We might have been saying: 'There is O'Grady gone; he was a beggar
to talk, but he meant well. Faith, the drink bill of the regiment will
fall off.'"
"Well, it might have been so," O'Grady said, in a more contented voice;
"and if I had been killed going up the hill, without even as much as
catching a glimpse of the Frenchies, I would niver have forgiven
them--niver!"
There was a roar of laughter at the bull.
"Phwat is it have I said?" he asked, in surprise.
"Nothing, O'Grady; but it would be an awful thing for the French to know
that after your death you would have gone on hating them for ever."
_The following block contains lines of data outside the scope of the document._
Definition well_formed_date (d : date) : bool :=
  (1 <=? year d) && (year d <=? 9999) && (1 <=? month d) && (month d <=? 12)
  && (1 <=? day d) && (day d <=? days_in_month (year d) (month d)).

Definition well_formed_datetime (dt : datetime) : bool :=
  well_formed_date (dt_date dt)
  && (0 <=? hour dt) && (hour dt <? 24) && (0 <=? minute dt) && (minute dt <? 60)
  && (0 <=? second dt) && (second dt <? 60)
  && (0 <=? microsecond dt) && (microsecond dt <? 1000000).

#[global] Instance date_eq_dec : EqDecision date.
Proof. solve_decision. Defined.

#[global] Instance datetime_eq_dec : EqDecision datetime.
Proof. solve_decision. Defined.

#[global] Instance date_countable : Countable date :=
  inj_countable' (λ d, (year d, month d, day d)) (λ t, Date t.1.1 t.1.2 t.2)
                 (λ d, match d with Date _ _ _ => eq_refl end).

(** [Event]: the flags the job model and the views read. *)
Record Event := {
  event_pk : Z;
  url_name : string;
  active : bool;
  archived : bool;
  badges : bool;
  mail_validation : bool
}.

(** [BadgeDefaults]: [bd_pk] is [None] until the row is saved. *)
Record BadgeDefaults := { bd_pk : option Z }.

(** [Job]; the many-to-many fields [job_admins] and [coordinators] live in
    the through tables of the store. *)
Record Job := {
  job_pk : Z;
  event : Event;
  name : string;
  public : bool;
  infection_instruction : bool;
  description : string;
  badge_defaults : option BadgeDefaults;
  archived_number_coordinators : Z
}.

(** [Shift], as far as the job model uses it. *)
Record Shift := { shift_pk : Z; job_id : Z; begin : datetime }.

Record Helper := { helper_pk : Z; email : string; validated : bool }.

Record Link := { link_pk : string; link_event_id : Z }.

Inductive MessageLevel := DEBUG | INFO | SUCCESS | WARNING | ERROR.

#[global] Instance Event_eq_dec : EqDecision Event.
Proof. solve_decision. Defined.
#[global] Instance BadgeDefaults_eq_dec : EqDecision BadgeDefaults.
Proof. solve_decision. Defined.
#[global] Instance Job_eq_dec : EqDecision Job.
Proof. solve_decision. Defined.
#[global] Instance Shift_eq_dec : EqDecision Shift.
Proof. solve_decision. Defined.
#[global] Instance Helper_eq_dec : EqDecision Helper.
Proof. solve_decision. Defined.
#[global] Instance Link_eq_dec : EqDecision Link.
Proof. solve_decision. Defined.
#[global] Instance MessageLevel_eq_dec : EqDecision MessageLevel.
Proof. solve_decision. Defined.

(** ** The store: one list of rows per table *)
Record Store := {
  tbl_event : list Event;
  tbl_job : list Job;
  tbl_shift : list Shift;
  tbl_helper : list Helper;
  tbl_link : list Link;
  tbl_badgedefaults : list BadgeDefaults;
  (** [Job.coordinators]: rows [(job pk, helper pk)] *)
  tbl_job_coordinators : list (Z * Z);
  (** [Job.job_admins]: rows [(job pk, user pk)] *)
  tbl_job_job_admins : list (Z * Z);
  (** [Helper.shifts]: rows [(helper pk, shift pk)] *)
  tbl_helper_shifts : list (Z * Z);
  (** [Link.shifts]: rows [(link pk, shift pk)] *)
  tbl_link_shifts : list (string * Z);
  (** the messages of [django.contrib.messages] queued for the user *)
  messages : list (MessageLevel * string)
}.

(** ** [OrderedDict] *)

Section OrderedDict.
Context {K V : Type} `{EqDecision K}.

Definition OrderedDict := list (K * V).

Definition od_keys (od : OrderedDict) : list K := od.*1.

Fixpoint od_getitem (k : K) (od : OrderedDict) : option V :=
  match od with
  | [] => None
  | (k', v) :: od' => if decide (k' = k) then Some v else od_getitem k od'
  end.

(** [od[k] = v]: an existing key keeps its place, a new one goes last. *)
Fixpoint od_setitem (k : K) (v : V) (od : OrderedDict) : OrderedDict :=
  match od with
  | [] => [(k, v)]
  | (k', v') :: od' =>
      if decide (k' = k) then (k, v) :: od' else (k', v') :: od_setitem k v od'
  end.

(** [OrderedDict(items)] *)
Definition OrderedDict_of (items : list (K * V)) : OrderedDict :=
  foldl (λ od kv, od_setitem kv.1 kv.2 od) [] items.

End OrderedDict.

Arguments OrderedDict : clear implicits.

(** ** [Job.shifts_by_day] *)

(** [self.shift_set.all()] *)
Definition shift_set (st : Store) (self : Job) : list Shift :=
  filter (λ s, job_id s = job_pk self) (tbl_shift st).

(** One round of the grouping loop. *)
Definition group_shift (tmp_shifts : gmap date (list Shift)) (shift : Shift)
  : gmap date (list Shift) :=
  let day := datetime_date (begin shift) in
  match tmp_shifts !! day with
  | Some l => <[day := l ++ [shift]]> tmp_shifts
  | None => <[day := [shift]]> tmp_shifts
  end.

(** One round of the loop that sorts the shifts of every day.  [day] is a
    key of [ordered_shifts], so the lookup succeeds ([od_sort_day_key]). *)
Definition sort_day (ordered_shifts : OrderedDict date (list Shift)) (day : date)
  : OrderedDict date (list Shift) :=
  match od_getitem day ordered_shifts with
  | Some l => od_setitem day (sorted (λ s, datetime_key (begin s)) l) ordered_shifts
  | None => ordered_shifts
  end.

(** [shifts] is [None] when the argument is left out.  [not shifts] holds
    for [None] and for an empty collection alike. *)
Definition shifts_by_day (st : Store) (self : Job) (shifts : option (list Shift))
  : OrderedDict date (list Shift) :=
  let shifts :=
    match shifts with
    | Some (s :: l) => s :: l
    | Some [] | None => shift_set st self
    end in
  let tmp_shifts := foldl group_shift ∅ shifts in
  let ordered_shifts :=
    OrderedDict_of (sorted (λ t, date_key t.1) (map_to_list tmp_shifts)) in
  foldl sort_day ordered_shifts (od_keys ordered_shifts).

(** ** Reading the result of [shifts_by_day] *)

Definition on_day (d : date) (s : Shift) : Prop := datetime_date (begin s) = d.

#[global] Instance on_day_dec d s : Decision (on_day d s).
Proof. unfold on_day. apply _. Defined.

(** The bucket of a day: absent when no shift falls on it. *)
Definition bucket (l : list Shift) : option (list Shift) :=
  match l with [] => None | _ => Some l end.

Definition sort_begin : list Shift → list Shift :=
  sorted (λ s, datetime_key (begin s)).

Definition date_lt (a b : date) : Prop :=
  PyOrder.tuple_ltb (date_key a) (date_key b) = true.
"Did I say that? But you know my maneing, and as long as you know that,
what does it matter which way I put it? Well, now, I suppose Sir Arthur is
going to take us tramping along again. Ah, it is a weary thing being a
soldier!"
"Why, you were saying yesterday, O'Grady, that your feet were getting all
right," Terence said.
"All right in a manner, Terence. And it is a bad habit that you have got
of picking up your supayrior officer's words and throwing them into his
teeth. You will come to a bad end if you don't break yourself of it; and
the worst of it is, you are corrupting the other lads, and the young
officers are losing all respect for their seniors. I am surprised, Major,
that you and the colonel don't take the matter in hand before the
discipline of the regiment is destroyed entirely.